Fischer had great respect for Petrosian. Remember that Petrosian was the only player able to stop Fischer's amazing winning streak in the candidates cycle leading up to the 1972 world chamionship. Study Petrosian's games (ex in Clarke's book) and your chess understanding will reach a whole new level.
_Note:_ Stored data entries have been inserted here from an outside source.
(* ===== verification/Apply.v ===== *)
(** * Applying a plan ([apply/*.rs])

    Scripts run one at a time, each in its own transaction together with the
    history rows that record it.  The result accumulator [ApplyResult] is passed
    along; a failure is an entry of it, and [finish] turns it into an error. *)

From S2P Require Export Effects.
From Stdlib Require Import Ascii.
From Stdlib Require String.

(** ** The accumulator ([result.rs]) *)

Record ApplyResult := mk_ApplyResult {
  ar_applied : nat;
  ar_skipped : nat;
  ar_failed : nat;
  ar_errors : list string;
  ar_wrote_history : bool;
}.
#[global] Instance ApplyResult_eta : Settable ApplyResult := λ r,
  mk_ApplyResult (ar_applied r) (ar_skipped r) (ar_failed r) (ar_errors r) (ar_wrote_history r).
Definition ApplyResult_default : ApplyResult := mk_ApplyResult 0 0 0 [] false.

Definition push_error (msg : string) (r : ApplyResult) : ApplyResult :=
  r <| ar_failed ::= S |> <| ar_errors ::= λ l, l ++ [msg] |>.
Definition push_errors (msgs : list string) (r : ApplyResult) : ApplyResult :=
  foldl (λ r m, push_error m r) r msgs.

(** ** Order of a batch ([kind.rs]) *)

(** The lexicographic order on [(kind_rank, normalized_key)]. *)
Definition batch_leb (a b : PlannedObject) : bool :=
  let ra := kind_rank (po_kind a) in
  let rb := kind_rank (po_kind b) in
  (ra <? rb)%Z || ((ra =? rb)%Z && String.leb (po_normalized_key a) (po_normalized_key b)).
Definition sort_tx_batch (batch : list PlannedObject) : list PlannedObject :=
  sort_by batch_leb batch.

(** ** Scripts of the workspace *)

Definition script_by_key (w : Workspace) (key : script_key) : option N := ws_script_key_index w !! key.

Fixpoint find_map {A B} (f : A → option B) (l : list A) : option B :=
  match l with
  | [] => None
  | x :: l => match f x with Some b => Some b | None => find_map f l end
  end.

Definition script_by_path (ws : Workspace) (database path : string) : option N :=
  find_map (λ p, script_by_key ws (script_key_from_path p)) (path_lookup_candidates database path).

Section apply.
Context {W : Type} `{HW : World W} `{HJ : HistoryJson}.
Context `{HU : Unicode} `{HS : Sha256} `{HX : Hex}.

(** [scripts_iter().find(..)]. *)
Fixpoint find_script_from (ws : Workspace) (key : string) (ids : list N) : M (option N) :=
  match ids with
  | [] => Ok None
  | id :: ids =>
      path ← script_path_str ws id;
      match object_key_parse path with
      | Some k => if String.eqb k key then Ok (Some id) else find_script_from ws key ids
      | None => find_script_from ws key ids
      end
  end.

Definition script_ids (ws : Workspace) : list N :=
  map row_id_at (seq 0 (length (ws_script_rows ws))).

Definition find_script (ws : Workspace) (obj : PlannedObject) : M (option N) :=
  match script_by_path ws (po_database_name obj) (po_object_path obj) with
  | Some id => Ok (Some id)
  | None => find_script_from ws (po_normalized_key obj) (script_ids ws)
  end.

(** ** Reading a script again ([script_read.rs]) *)

Definition verified_body (path : string) (expected : digest) (label : string)
    : IO W (string + string) :=
  data ← read_file path;
  mret match data with
  | inl e => inl (label +:+ ": read failed: " +:+ error_fmt e)
  | inr data =>
      if negb (String.eqb (content_checksum data) expected) then
        inl (label +:+ ": file changed after scan; aborting before execution")
      else if valid_utf8 data then inr data
      else inl (label +:+ ": script is not valid UTF-8")
  end.

Definition read_script (ws : Workspace) (obj : PlannedObject) : IO W (string + string) :=
  script ← lift (find_script ws obj);
  match script with
  | None => mret (inl (po_normalized_key obj +:+ ": script not found"))
  | Some id =>
      let expected := default (po_checksum obj) (script_checksum ws id) in
      path ← lift (script_abs_path ws id);
      verified_body path expected (po_normalized_key obj)
  end.

(** ** History ([history_write.rs], [table_records.rs]) *)

Definition commit_history (records : list HistoryRecord) (result : ApplyResult)
    : IO W (bool * ApplyResult) :=
  if bool_decide (records = []) then mret (true, result)
  else
    r ← attempt (flush_history records);
    mret match r with
    | inr _ => (true, result <| ar_wrote_history := true |>)
    | inl e => (false, push_error ("history write failed: " +:+ error_fmt e) result)
    end.

Definition rollback (result : ApplyResult) (label err : string) : IO W ApplyResult :=
  r ← attempt (exec ROLLBACK);
  let result := match r with
                | inl re => push_error (label +:+ ": rollback failed: " +:+ error_fmt re) result
                | inr _ => result
                end in
  mret (push_error (label +:+ ": " +:+ err) result).

(** One step of [apply_in_tx]: on an error, roll back and return [false]. *)
Definition tx_step (m : IO W unit) (wrap : string) (result : ApplyResult) (label : string)
    (next : IO W (bool * ApplyResult)) : IO W (bool * ApplyResult) :=
  r ← attempt m;
  match r with
  | inl e => result ← rollback result label (wrap +:+ error_fmt e); mret (false, result)
  | inr _ => next
  end.

Definition apply_in_tx (body : string) (records : list HistoryRecord) (result : ApplyResult)
    (label : string) : IO W (bool * ApplyResult) :=
  tx_step (exec BEGIN_TX) "" result label
  (tx_step (exec (Text body)) "" result label
  (tx_step (exec ASSERT_OPEN_TX) "" result label
  (tx_step (if bool_decide (records = []) then mret tt else flush_history records)
     "history write failed: " result label
  (tx_step (exec COMMIT_TX) "commit failed: " result label
  (mret (true, result <| ar_wrote_history := true |>)))))).

Definition object_record (event : string) (obj : PlannedObject) : HistoryRecord :=
  record_event (po_normalized_key obj) (po_checksum obj) (po_git_hash obj) (po_git_author obj)
    (po_git_date obj) "object" event.

(** The closure over the paths of a freshly created table's past transitions. *)
Definition past_transition_record (ws : Workspace) (obj : PlannedObject) (off : StrOff)
    : M HistoryRecord :=
  path ← ws_str_at ws off;
  let script := script_by_path ws (po_database_name obj) path in
  let cs := default (po_checksum obj) (script ≫= script_checksum ws) in
  match script with
  | Some id =>
      hash ← git_hash ws id;
      author ← git_author ws id;
      date ← git_date ws id;
      Ok (record_event path cs hash author date "migration" "applied")
  | None => Ok (record_event path cs (po_git_hash obj) (po_git_author obj) (po_git_date obj)
                  "migration" "applied")
  end.

Definition create_table_transition_records (ws : Workspace) (obj : PlannedObject)
    : M (list HistoryRecord) :=
  if negb (String.eqb (po_kind obj) "tables") then Ok []
  else
    let row_id := key_index_of ws (po_normalized_key obj) in
    match ws_transition_path_cache ws ≫= λ m, m !! row_id with
    | None => Ok []
    | Some paths => traverse (past_transition_record ws obj) paths
    end.

(** ** One object ([objects_exec.rs]) *)

Definition object_records (ws : Workspace) (obj : PlannedObject) : M (list HistoryRecord) :=
  let recs := [object_record "applied" obj] in
  if bool_decide (po_planned_action obj = CreateObject) then
    (λ l, recs ++ l) <$> create_table_transition_records ws obj
  else Ok recs.

Definition count_applied (r : bool * ApplyResult) : ApplyResult :=
  if r.1 then r.2 <| ar_applied ::= S |> else r.2.

Definition exec_object (ws : Workspace) (obj : PlannedObject) (result : ApplyResult)
    : IO W ApplyResult :=
  body ← read_script ws obj;
  match body with
  | inl msg => mret (push_error msg result)
  | inr body =>
      recs ← lift (object_records ws obj);
      count_applied <$> apply_in_tx body recs result (po_normalized_key obj)
  end.

(** ** Table transitions ([transitions.rs]) *)

Definition transition_records (ws : Workspace) (obj : PlannedObject) (path : string) (id : N)
    (cs : digest) (is_last : bool) : M (list HistoryRecord) :=
  hash ← git_hash ws id;
  author ← git_author ws id;
  date ← git_date ws id;
  let recs := [record_event path cs hash author date "migration" "applied"] in
  Ok (if is_last then recs ++ [object_record "applied" obj] else recs).

Definition apply_one_transition (ws : Workspace) (obj : PlannedObject) (path : string)
    (is_last : bool) (result : ApplyResult) : IO W ApplyResult :=
  match script_by_path ws (po_database_name obj) path with
  | None => mret (push_error (path +:+ ": transition script not found") result)
  | Some id =>
      let cs := default (po_checksum obj) (script_checksum ws id) in
      abs ← lift (script_abs_path ws id);
      body ← verified_body abs cs path;
      match body with
      | inl msg => mret (push_error msg result)
      | inr body =>
          recs ← lift (transition_records ws obj path id cs is_last);
          count_applied <$> apply_in_tx body recs result path
      end
  end.

(** The inner loop; the last path is the one with nothing after it. *)
Fixpoint apply_object_transitions (ws : Workspace) (obj : PlannedObject) (paths : list string)
    (result : ApplyResult) : IO W ApplyResult :=
  match paths with
  | [] => mret result
  | path :: rest =>
      result ← apply_one_transition ws obj path (bool_decide (rest = [])) result;
      if Nat.ltb 0 (ar_failed result) then mret result
      else apply_object_transitions ws obj rest result
  end.

Definition has_transitions_to_run (obj : PlannedObject) : bool :=
  bool_decide (po_planned_action obj = ReprocessChanged)
  && negb (bool_decide (po_transition_paths obj = [])).

Fixpoint apply_transitions (ws : Workspace) (objects : list PlannedObject) (result : ApplyResult)
    : IO W ApplyResult :=
  match objects with
  | [] => mret result
  | obj :: rest =>
      if negb (has_transitions_to_run obj) then apply_transitions ws rest result
      else
        result ← apply_object_transitions ws obj (po_transition_paths obj) result;
        if Nat.ltb 0 (ar_failed result) then mret result else apply_transitions ws rest result
  end.

(** ** Schemas ([schemas.rs]) *)

Fixpoint apply_schemas (schemas : list PlannedSchema) (result : ApplyResult) : IO W ApplyResult :=
  match schemas with
  | [] => mret result
  | s :: rest =>
      if negb (bool_decide (ps_action s = CreateSchema)) then
        apply_schemas rest (result <| ar_skipped ::= S |>)
      else
        match build_create_schema_sql (ps_schema_name s) with
        | Ok q =>
            r ← attempt (exec (Text q));
            match r with
            | inl e => mret (push_error ("schema " +:+ ps_schema_name s +:+ ": " +:+ error_fmt e) result)
            | inr _ => apply_schemas rest (result <| ar_applied ::= S |>)
            end
        | Err e => mret (push_error ("invalid schema name " +:+ ps_schema_name s +:+ ": "
                                     +:+ error_fmt e) result)
        | Panic => lift Panic
        end
  end.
|May-02-11|| ||say it with a smile: Sadly none of the players (Petrosian, Fischer, Pachman, ..) are no longer with us. 60's was the golden age of chess.|
|May-02-11|| ||Everett: Every decade is the golden age of chess. It's all good!|
|Jul-30-11|| ||Mkhitar: Its interesting, as far as I know, Tal never had a chance to perform his stunning attacks on Petrosians King. The reason is not just because Petrosian was his friend:) And for Fisher also, ofcourse, Petrosian was more difficult opponent... Great respect to all these,indeed, GROSSMasyers!|
|Jul-31-11|| ||bronkenstein: <AFAIK Tal never had a chance to perform his stunning attacks on Petrosians King> check Tal vs Petrosian, 1974 .|
|Jul-31-11|| ||Mkhitar: O it was perfect, I haven't seen that game:)thanks bronkenstein.|
|Jan-07-12|| ||Penguincw: I would say 19.? would be a good maybe Thursday/Friday puzzle. |
click for larger view
|Apr-25-12|| ||Llawdogg: A very beautiful finish.|
|Apr-25-12|| ||LoveThatJoker: <Llawdogg> Most definitely agreed!|
|Aug-06-12|| ||backrank: I find it even more surprising than the spectacular finish how a player like Pachman could get into a positionally hopeless game only after a couple of moves, in a 'quiet' opening line! And it's not easy to spot Pachman's key error after which his game went downhill. 11 ... Nd4, however, looks kinda suspicious to me. 11 ... b6 seems more natural, although I would still prefer playing this position with the white pieces.|
|Aug-20-12|| ||LoveThatJoker: Guess-the-Move Final Score:
Petrosian vs Pachman, 1961.
YOU ARE PLAYING THE ROLE OF PETROSIAN.
Your score: 41 (par = 32)
|May-06-13|| ||pradeep1143: such games to me are more like symphonies which you enjoy listening or playing again and again|
|Jun-29-13|| ||Whitehat1963: Pachman forgot to swallow a few power pills.|
|Jul-12-13|| ||GrandMaesterPycelle: Although Black's position is probably already somewhat problematic, 16...Bf6 looks really bad. Re8 seems far more reasonable, unless I'm missing something.|
|Jul-12-13|| ||ughaibu: After Re8 white can play Bc7, threatening to take the a-pawn or play Nd6.|
|Aug-24-13|| ||mulik: 18.Qxf6+!! immediately,<instead 18.Re4> is even better, since after 18.Re4 Nd5 19.Bxf8+, white is for sure winning but without the beautiful queen-sacrifice.|
|Aug-24-13|| ||parisattack: I agree with <backrank> - As lovely as is the combination, of more interest is how black got into such a position so soon out of an *apparently* innocuous opening.|
It seems hypermodern openings do often have a 'drop of poison' and one cannot make overly passive or careless moves. See also, Larsen-Spassky 1970 for the flip-side.
|Aug-24-13|| ||JoergWalter: up to move 10 this position can arise from sicilian b40 by transposition of moves.
1. Nezhmetdinov vs B Rabar 1-0 35 1964 Baku Intl Tt B40 Sicilian|
|Jul-31-14|| ||Mating Net: "It is to Petrosian's advantage that his opponents never know when he is suddenly going to play like Mikhail Tal." Boris Spassky|
Poor Pachman, he picked the wrong day to play Petrosian.